Embeddings handle rare or unseen data by relying on generalization techniques and structural patterns learned during training. When encountering a rare term or an out-of-vocabulary (OOV) item, embeddings often approximate their representation using similarities to known data. For example, in word embeddings like Word2Vec or GloVe, rare words might be assigned vectors based on their subword components or initialized randomly but adjusted during training. If a word like “antidisestablishmentarianism” appears infrequently, its embedding might be influenced by common prefixes (“anti-") or suffixes ("-ism”) observed in other words. This allows the model to infer meaning even with limited examples.

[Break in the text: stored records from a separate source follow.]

(** The device memory from [a] to [c], which no reserved region overlaps *)
Definition device_made (us : list untyped) (c : Z) : Prop :=
  Forall (λ u, u.1 = true ∧ r_end (block_region u.2) ≤ PPTR_BASE + c) us ∧
  (∀ x, 0 ≤ x < c → ¬ in_regions x l → covered us (PPTR_BASE + x)) ∧ (cells l [] → (16 | c)).
Lemma PPTR_BASE_16 : (16 | PPTR_BASE).
Proof. by exists (PPTR_BASE / 16). Qed.
Lemma cells_member r : cells l [] → r ∈ l → (16 | r_start r) ∧ (16 | r_end r).
Proof. intros [Hc _]. rewrite Forall_forall in Hc. apply Hc. Qed.
Lemma device_gap us a c b : made [] us b → device_made us a → 0 ≤ a ≤ c → c ≤ device_top → (cells l [] → (16 | c)) →
  disjoint_from (Region a c) l →
  wp (create_untypeds_for_region root_cnode_cap true (paddr_to_pptr_reg (Region a c)) (slot_pos_cur b0))
    (λ ok b', ndks b' = ndks b ∧ if ok then ∃ us', made [] us' b' ∧ device_made us' c else full b') b.
Proof.
  intros [Hpr Hsh] (Hdev & Hcov & Ha16) Ha Hc Hc16 Hdis. rewrite window_region by lia. assert (PPTR_BASE = 2 ^ 64 - 2 ^ 38) as HB by done.
  eapply wp_mono; [apply (create_untypeds_for_region_spec root_cnode_cap p b0 Hroot Hslots Hpos us); [lia|lia|lia|done|done]|].
  intros ok b' [Hnd Hpost]. split; [done|]. destruct ok; [|done]. destruct Hpost as (bl & Hbl & Hpr').
  replace (PPTR_BASE + a + (c - a)) with (PPTR_BASE + c) in Hbl by lia. rewrite Forall_forall in Hdev.
  destruct (shared_app l [] us true _ _ _ bl Hsh Hbl) as [Hsh' Hcov'].
  { intros _ u Hu. left. by destruct (Hdev u Hu). }
  { intros o Hoo [Hw1 Hw2] Hbig. split; [done|]. split.
    - intros Hce. apply Hbig. split; [|apply Z.divide_sub_r; auto]. apply Z.divide_add_r; [apply PPTR_BASE_16|auto].
    - split; [|unfold within; simpl in *; lia]. intros r Hr. destruct (Hdis r Hr) as [Hb|Hb]; [left|right];
        unfold before, phys, block_region in *; simpl in *; lia. }
  exists (us ++ chunks true bl). split; [done|]. split.
  - apply Forall_app. split.
    + apply Forall_forall. intros u Hu. destruct (Hdev u Hu). split; [done|lia].
    + destruct (covers_sorted _ _ _ _ Hbl) as (_ & _ & Hin). apply Forall_fmap. eapply Forall_impl; [done|].
      intros o [_ Hw]. by split.
  - split; [|done]. intros x Hx Hn. apply covered_app. destruct (Z.lt_ge_cases x a); [left; apply Hcov; [lia|done]|right; apply Hcov'; lia].
Qed.

(** The loop over the reserved regions: device memory up to the end of the last one tried *)
Definition device_inv (v : Z * Z) (b : boot_state) : Prop :=
  ∃ l1 l2 us, l = l1 ++ l2 ∧ v.1 = Z.of_nat (length l1) ∧ 0 ≤ v.2 ≤ device_top ∧
    Forall (λ r, r_end r ≤ v.2) l1 ∧ Forall (λ r, v.2 ≤ r_start r) l2 ∧
    made [] us b ∧ device_made us v.2 ∧ ndks b = ndks b0.
Lemma device_made_grow us a c : device_made us a → a ≤ c → (cells l [] → (16 | c)) → (∀ x, a ≤ x < c → in_regions x l) → device_made us c.
Proof.
  intros (Hd & Hc & _) Hac Hc16 Hin. split_and!; [| |done].
  - eapply Forall_impl; [done|]. intros u [? ?]. split; [done|lia].
  - intros x Hx Hn. destruct (Z.lt_ge_cases x a); [apply Hc; [lia|done]|]. destruct Hn. apply Hin. lia.
Qed.
Lemma device_loop : Z.of_nat (length l) < 2 ^ 64 → made [] [] b0 →
  wp (create_untypeds_device root_cnode_cap (slot_pos_cur b0)) (λ r b', ndks b' = ndks b0 ∧
    match r with
    | Some c => 0 ≤ c ≤ device_top ∧ Forall (λ r, r_end r ≤ c) l ∧ ∃ us, made [] us b' ∧ device_made us c
    | None => full b' end) b0.
Proof.
  intros Hlen Hm.
  apply (wp_while64 device_inv (λ v _, Z.of_nat (length l) - v.1)).
  2: { exists [], l, []. split_and!; simpl; try done; try lia.
       - eapply Forall_impl; [done|]. simpl. lia.
       - split_and!; [done|intros x ?; lia|]. intros _. apply Z.divide_0_r. }
  2: { simpl. lia. }
  intros [i a] b (l1 & l2 & us & Hl12 & Hi & Ha & Hl1 & Hl2 & Hmade & Hdev & Hnd). simpl in Hi, Ha, Hl1, Hl2, Hdev. subst i.
  destruct Hl as (junk & Hres & Hcount).
  apply wp_bind, wp_on_ndks, wp_gets. rewrite set_ndks_same, Hnd, Hcount.
  destruct (Z.ltb_spec (Z.of_nat (length l1)) (Z.of_nat (length l))) as [Hlt|Hge]; simpl.
  2: { apply wp_ret. split; [done|]. destruct l2; [|rewrite Hl12, length_app in Hge; simpl in Hge; lia].
       rewrite app_nil_r in Hl12. subst l1. split_and!; [lia|lia|done|eauto]. }
  destruct l2 as [|r l2]; [rewrite Hl12, app_nil_r in Hlt; lia|]. apply Forall_cons in Hl2 as [Har Hl2].
  apply wp_bind, wp_on_ndks. eapply wp_get_resv; [lia|rewrite Hnd, Hres, Hl12, <-app_assoc; by apply lookup_middle; lia|].
  rewrite set_ndks_same.
  assert (r ∈ l) as Hrl by (rewrite Hl12; set_solver).
  assert (0 ≤ r_start r ∧ r_end r ≤ device_top) as Hr by (rewrite Hl12 in Hbelow; apply Forall_app in Hbelow as [_ [? _]%Forall_cons]; done).
  pose proof Hok as Hok'. rewrite Hl12 in Hok'. apply ok_mid in Hok' as (_ & Hne & _ & Hg2). unfold nonempty in Hne.
  rewrite Forall_forall in Hl1, Hl2.
  apply wp_bind. eapply (wp_mono _ (λ (ok : bool) b', ndks b' = ndks b ∧
    if ok then ∃ us', made [] us' b' ∧ device_made us' (r_start r) else full b')).
  { destruct (Z.ltb_spec a (r_start r)).
    - apply (device_gap us); [done|done|lia|lia|intros Hce; by apply (cells_member r Hce Hrl)|]. intros r' Hr'. rewrite Hl12 in Hr'. unfold before. simpl.
      apply elem_of_app in Hr' as [Hr'|[->|Hr']%elem_of_cons]; [right; by apply Hl1|left; lia|].
      left. destruct (Hg2 r' Hr') as [_ Hg]. unfold gap in Hg. lia.
    - apply wp_ret. split; [done|]. exists us. split; [done|]. by replace (r_start r) with a by lia. }
  intros [] b' [Hnd' Hpost]; apply wp_ret; [|split; [congruence|done]].
  destruct Hpost as (us' & Hmade' & Hdev'). simpl. split; [|rewrite Hl12, length_app in *; simpl in *; lia].
  exists (l1 ++ [r]), l2, us'. rewrite <-app_assoc, length_app. split_and!; simpl; try done; [lia|lia|lia| | | |congruence].
  - apply Forall_app. split; [|by apply Forall_singleton]. apply Forall_forall. intros r' Hr'. specialize (Hl1 r' Hr'). simpl in Hl1. lia.
  - apply Forall_forall. intros r' Hr'. destruct (Hg2 r' Hr') as [_ Hg]. unfold gap in Hg. lia.
  - eapply device_made_grow; [done|lia|intros Hce; by apply (cells_member r Hce Hrl)|]. intros x Hx. exists r. split; [rewrite Hl12; set_solver|done].
Qed.
(* ===== verification/BootExample.v ===== *)
(** * A concrete boot

    A board with 256 MiB of memory, its interrupt controller and ten interrupts. The
    loader has put the kernel at 64 MiB, a device tree of 16 bytes behind it and a
    user image of four pages behind that. The witnesses of the boot theorems evaluate
    the boot code on it. *)
From stdpp Require Import sorting.
From S2P Require Import Prelude Words Platform State RefillList Sporadic CapOps CSpace VSpace Thread CNode Untyped BootMemory Boot BootInit Invariant InvariantCore InvariantKernel Machine KernelSpec BootInv BootRegions BootTrim BootObjects BootUntyped BootGrant.

#[local] Instance board : Platform := {
  TIMER_CLOCK_HZ := 10000000; PLIC_MAX_IRQ := 10;
  CONFIG_KERNEL_WCET_SCALE := 1; CONFIG_KERNEL_STATIC_MAX_PERIOD_US := 1000000;
  numDomains := 1; CONFIG_NUM_DOMAIN_SCHEDULES := 2;
  CONFIG_MAX_NUM_WORK_UNITS_PER_PREEMPTION := 100;
  CONFIG_RETYPE_FAN_OUT_LIMIT := 256; CONFIG_RESET_CHUNK_BITS := 8;
  CONFIG_FIRST_HART_ID := 0; PLIC_FIRST_HART_M_ONLY := false; PLIC_PPTR := 0xFFFFFFFFC0000000;
  physBase := 0x84000000; KERNEL_ELF_TOP := 0xFFFFFFFF84040000;
  kernel_root_pageTable := 0xFFFFFFFF84020000; intStateIRQNode := 0xFFFFFFFF84024000
}.
#[local] Instance board_ok : PlatformOk.
Proof. split; by vm_compute. Qed.
#[local] Instance boot_board : BootPlatform := {
  CONFIG_ROOT_CNODE_SIZE_BITS := 8; CONFIG_MAX_NUM_BOOTINFO_UNTYPED_CAPS := 230;
  CONFIG_PADDR_USER_DEVICE_TOP := 0x4000000000; CONFIG_BOOT_THREAD_TIME_SLICE := 5; CONFIG_KERNEL_STACK_BITS := 12;
  IRQ_CNODE_SLOT_BITS := 4;
  kernel_device_frames := [KernelFrame 0x0c000000 0xFFFFFFFFC0000000 false];
  avail_p_regs := [Region 0x80200000 0x90000000];
  ki_boot_end := 0xFFFFFFFF84010000;
  kernel_image_level1_pt := 0xFFFFFFFF84021000; kernel_image_level1_dev_pt := 0xFFFFFFFF84022000;
  ksIdleThreadTCB := 0xFFFFFFFF84023000; ksIdleThreadSC := 0xFFFFFFFF84023400; idle_thread := 0xFFFFFFFF84011000;
  kernel_stack_alloc := 0xFFFFFFFF84030000; trap_entry_address := 0xFFFFFFFF84012000 }.
#[local] Instance boot_board_ok : BootPlatformOk.
Proof. split; by vm_compute. Qed.

(** ** The whole boot *)
Definition board_mem : gmap Z Z :=
  list_to_map [(ptrFromPAddr 0x84041000, 0x0807060504030201); (ptrFromPAddr 0x84041008, 0xdeadbeef)].
Definition board_devices : device_state := DeviceState (λ n, 5000 + 10 * Z.of_nat n) (λ _, 0) (λ _ _, 0) 0 0 0 0 0 [].
Definition board_boot : outcome boot_state () :=
  init_kernel 0x84050000 0x84054000 0x84040000 0x10000 0x84041000 16 (loader_state board_mem board_devices).
(** The first thread runs, with the untyped capabilities in the slots 24 to 88. *)
Definition summary (m : outcome boot_state ()) : option (Z * bool) :=
  match m with
  | Done _ b => Some (slot_pos_cur b, ksCurThread (kern b) =? rs_tcb (rootserver b) +w TCB_OFFSET)
  | Stuck _ => None
  end.
Lemma board_boots : summary board_boot = Some (89, true).
Proof. by vm_compute. Qed.
#[local] Existing Instance boot_bound.
Lemma boot_invariant_witness : ∃ b, board_boot = Done () b ∧ slot_pos_cur b = 89 ∧ kernel_inv (kern b).
Proof.
  pose proof board_boots as Hs. destruct board_boot as [[] b|] eqn:E; [|done]. exists b. split; [done|].
  injection Hs as Hpos _. split; [done|].
  exact (boot_invariant _ _ _ _ _ _ _ _ b (kern b) E (rtc_refl _ _)).
Defined.

(** ** The memory map *)
Definition board_devs : list region := [Region 0x0c000000 0x0c200000].
Definition board_image : region := Region 0xFFFFFFC084000000 0xFFFFFFC084040000.
Definition board_boot_part : region := Region 0xFFFFFFC084000000 0xFFFFFFC084010000.
Definition board_reserved : list region :=
  [board_image; Region 0xFFFFFFC084041000 0xFFFFFFC084041010; Region 0xFFFFFFC084050000 0xFFFFFFC084054000].
Definition board_it : region := Region 0x10000 0x17000.
Definition board_state : boot_state :=
  set_ndks (set_resv_count 1 (set_reserved (board_devs ++ replicate 19 REG_EMPTY)
    (ndks (loader_state board_mem board_devices)))) (loader_state board_mem board_devices).

(** The region of a list an address is in *)
Ltac in_list :=
  repeat match goal with
  | H : in_regions _ [] |- _ => by apply in_regions_nil in H
  | H : in_regions _ (_ :: _) |- _ => apply in_regions_cons in H as [H|H]
  end.
Ltac address := unfold in_region, in_window, word_region, is_word, before, gap, nonempty, kernel_region, within in *; simpl in *;
  repeat match goal with |- context [PPTR_BASE] => unfold PPTR_BASE | H : context [PPTR_BASE] |- _ => unfold PPTR_BASE in H end;
  unfold PPTR_TOP in *; change PADDR_TOP with 0x3F80000000 in *; lia.

Lemma board_map_ok : map_ok avail_p_regs board_reserved board_devs.
Proof.
  split; [repeat constructor; address|repeat constructor; address| |done|done].
  intros x Hx. unfold board_devs, board_reserved, board_image in *. cbn [avail_p_regs boot_board fmap list_fmap].
  split; intros Hy; in_list; address.
Qed.
Lemma board_ndks_ok : ndks_ok board_devs (ndks board_state).
Proof. split; [by exists (replicate 19 REG_EMPTY)|done|repeat constructor|done|done]. Qed.
Lemma board_boot_ok : boot_part board_reserved board_boot_part.
Proof.
  split; [address|address| |by intros s; vm_compute].
  exists board_image. split; [by left|address].
Qed.
Lemma board_below : below_top board_reserved board_devs.
Proof. split; [done| |]; repeat constructor; address. Qed.

(** The address range behind the interrupt controller joins its region. *)
Definition board_next : region := Region 0x0c200000 0x0c300000.
Lemma reserve_region_witness : match reserve_region board_next (ndks board_state) with
  | Done ok n => ok = true ∧ take 2 (reserved n) = [Region 0x0c000000 0x0c300000; REG_EMPTY] ∧
      reserve_post board_devs board_next (ndks board_state) true n
  | Stuck _ => False
  end.
Proof.
  assert (wp (reserve_region board_next) (reserve_post board_devs board_next (ndks board_state)) (ndks board_state)) as Hw.
  { apply reserve_region_ok; [apply board_ndks_ok|done|done|apply board_ndks_ok|done|].
    intros r ->%list_elem_of_singleton. by right. }
  unfold wp in Hw. destruct (reserve_region board_next (ndks board_state)) as [ok n|] eqn:E; [|done].
  assert (Done (ok, take 2 (reserved n)) n = Done (true, [Region 0x0c000000 0x0c300000; REG_EMPTY]) n) as [= -> ->]; [|done].
  revert E. vm_compute. by intros [= <- <-].
Defined.

Definition board_freemem : outcome boot_state bool := init_freemem avail_p_regs board_reserved board_it 12 board_state.
Definition board_objects : outcome boot_state bool → option (bool * region * Z) := λ m,
  match m with Done ok b => Some (ok, rootserver_mem b, rs_cnode (rootserver b)) | Stuck _ => None end.
Lemma board_placed : board_objects board_freemem =
  Some (true, Region 0xffffffc08ffff480 0xffffffc08ffff480, 0xffffffc08fff6000).
Proof. by vm_compute. Qed.
Lemma init_freemem_witness : ∃ b, board_freemem = Done true b ∧ rs_cnode (rootserver b) = 0xffffffc08fff6000 ∧
  init_freemem_post avail_p_regs board_reserved board_devs board_it 12 board_state true b.
Proof.
  assert (wp (init_freemem avail_p_regs board_reserved board_it 12)
    (init_freemem_post avail_p_regs board_reserved board_devs board_it 12 board_state) board_state) as Hw.
  { apply init_freemem_ok; [apply board_map_ok|apply board_ndks_ok|by right|done|by vm_compute]. }
  pose proof board_placed as Hp. unfold wp in Hw. fold board_freemem in Hw.
  destruct board_freemem as [ok b|]; [|done]. injection Hp as -> _ ?. by exists b.
Defined.
(** All boundaries are multiples of the least untyped object on the board. *)
Lemma board_cells : match board_freemem with
  | Done _ b => cells (resv_list (ndks b)) (board_boot_part :: freemem (ndks b))
  | Stuck _ => False end.
Proof.
  assert (∀ l, forallb (λ r, (r_start r mod 16 =? 0) && (r_end r mod 16 =? 0)) l = true → Forall cell l) as Hl.
  { intros l Ha. apply Forall_forall. intros r Hr. rewrite forallb_forall in Ha. apply list_elem_of_In, Ha in Hr.
    apply andb_prop in Hr as [?%Z.eqb_eq ?%Z.eqb_eq]. split; by apply Z.mod_divide. }
  assert (match board_freemem with
    | Done _ b => forallb (λ r, (r_start r mod 16 =? 0) && (r_end r mod 16 =? 0)) (resv_list (ndks b)) = true ∧
        forallb (λ r, (r_start r mod 16 =? 0) && (r_end r mod 16 =? 0)) (board_boot_part :: freemem (ndks b)) = true
    | Stuck _ => False end) as Hb by (by vm_compute).
  destruct board_freemem as [ok b|]; [|done]. destruct Hb as [H1 H2]. split_and!; [by apply Hl|by apply Hl|].
  by apply Z.mod_divide.
Qed.
Lemma memory_given_witness : ∃ b1 start, board_freemem = Done true b1 ∧ objects_placed start board_it 12 (rootserver b1) ∧
  cells (resv_list (ndks b1)) (board_boot_part :: freemem (ndks b1)) ∧
  ∀ c p b2, ndks b2 = ndks b1 → cap_get_capPtr c = Some p → slots_exist p (ctes (kern b2)) → 0 ≤ slot_pos_cur b2 ≤ cnode_size →
  wp (create_untypeds c) (λ ok b3, if ok then given_of p board_boot_part
    (given_memory avail_p_regs board_reserved board_devs board_boot_part start
      (rootserver_bytes 12 (arch_get_n_paging board_it))) b2 b3 else full b3) b2.
Proof.
  pose proof (memory_given_ok avail_p_regs board_reserved board_devs board_it 12 board_boot_part board_state
    board_map_ok board_ndks_ok (or_intror (conj (Z.le_refl 12) eq_refl)) eq_refl) as Hw.
  specialize (Hw ltac:(by vm_compute) board_boot_ok board_below).
  pose proof board_placed as Hp. pose proof board_cells as Hce. unfold wp at 1 in Hw. fold board_freemem in Hw.
  destruct board_freemem as [ok b|]; [|done]. injection Hp as -> _ _.
  destruct (Hw eq_refl) as (start & Hobj & _ & Hut). by exists b, start.
Defined.

(** ** Untyped objects of one region *)
Definition board_cnode : Z := 0xffffffc08fff6000.
Definition board_root_cap : cap := cap_cnode_cap 8 56 0 board_cnode.
Definition board_slots : boot_state :=
  set_kern (set_ctes (new_slots board_cnode 256 ∅) (kern board_state)) board_state.
Lemma board_slots_exist : slots_exist board_cnode (ctes (kern board_slots)).
Proof.
  assert (forallb (λ pos, bool_decide (is_Some (ctes (kern board_slots) !! SLOT_PTR board_cnode pos))) (seqZ 0 256) = true) as Hall
    by (by vm_compute).
  rewrite forallb_forall in Hall. intros pos Hpos. eapply bool_decide_eq_true_1, Hall.
  apply list_elem_of_In, elem_of_seqZ. change cnode_size with 256 in Hpos. lia.
Qed.
Lemma board_progress : progress board_cnode board_slots [] board_slots.
Proof. apply (made_nil board_cnode [] board_slots). by vm_compute. Qed.
Lemma create_untypeds_for_region_witness :
  let start := 0xFFFFFFC084100000 in
  wrap (start + 0x18000) = 0xFFFFFFC084118000 ∧
  wp (create_untypeds_for_region board_root_cap false (Region (wrap start) (wrap (start + 0x18000))) (slot_pos_cur board_slots))
    (region_post board_cnode board_slots [] false start 0x18000 board_slots) board_slots.
Proof.
  split; [by vm_compute|].
  eapply (create_untypeds_for_region_ok board_root_cap board_cnode board_slots eq_refl board_slots_exist); [|..|apply board_progress].
  all: by vm_compute.
Defined.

For unseen data, modern approaches like FastText or transformer-based models (e.g., BERT) use subword tokenization. FastText breaks words into character n-grams, so even an unfamiliar word like “blockchainify” can be represented as a combination of smaller units ("blo", "ock", "chain", etc.). Similarly, BERT uses WordPiece tokenization, splitting terms into known subwords (e.g., “unseen” becomes “un” + “seen”). These methods enable embeddings to construct representations for new or rare terms by leveraging their structural parts. This is especially useful in languages with complex morphology or domains like biomedical text, where technical terms are often rare but built from reusable components.
Contextual embeddings address rare data by dynamically adjusting representations based on surrounding text. For instance, a transformer model might infer the meaning of a rare word like “quokka” from its context in a sentence: “The quokka, a small marsupial, smiled at tourists.” Here, the words “small,” “marsupial,” and “tourists” provide clues, allowing the model to assign an embedding that aligns with known animals. In recommendation systems, collaborative filtering embeddings can handle new items by associating them with similar user interactions or metadata (e.g., a new movie tagged “sci-fi” gets placed near existing sci-fi films). While not perfect, these strategies allow embeddings to approximate useful representations without requiring exhaustive training data.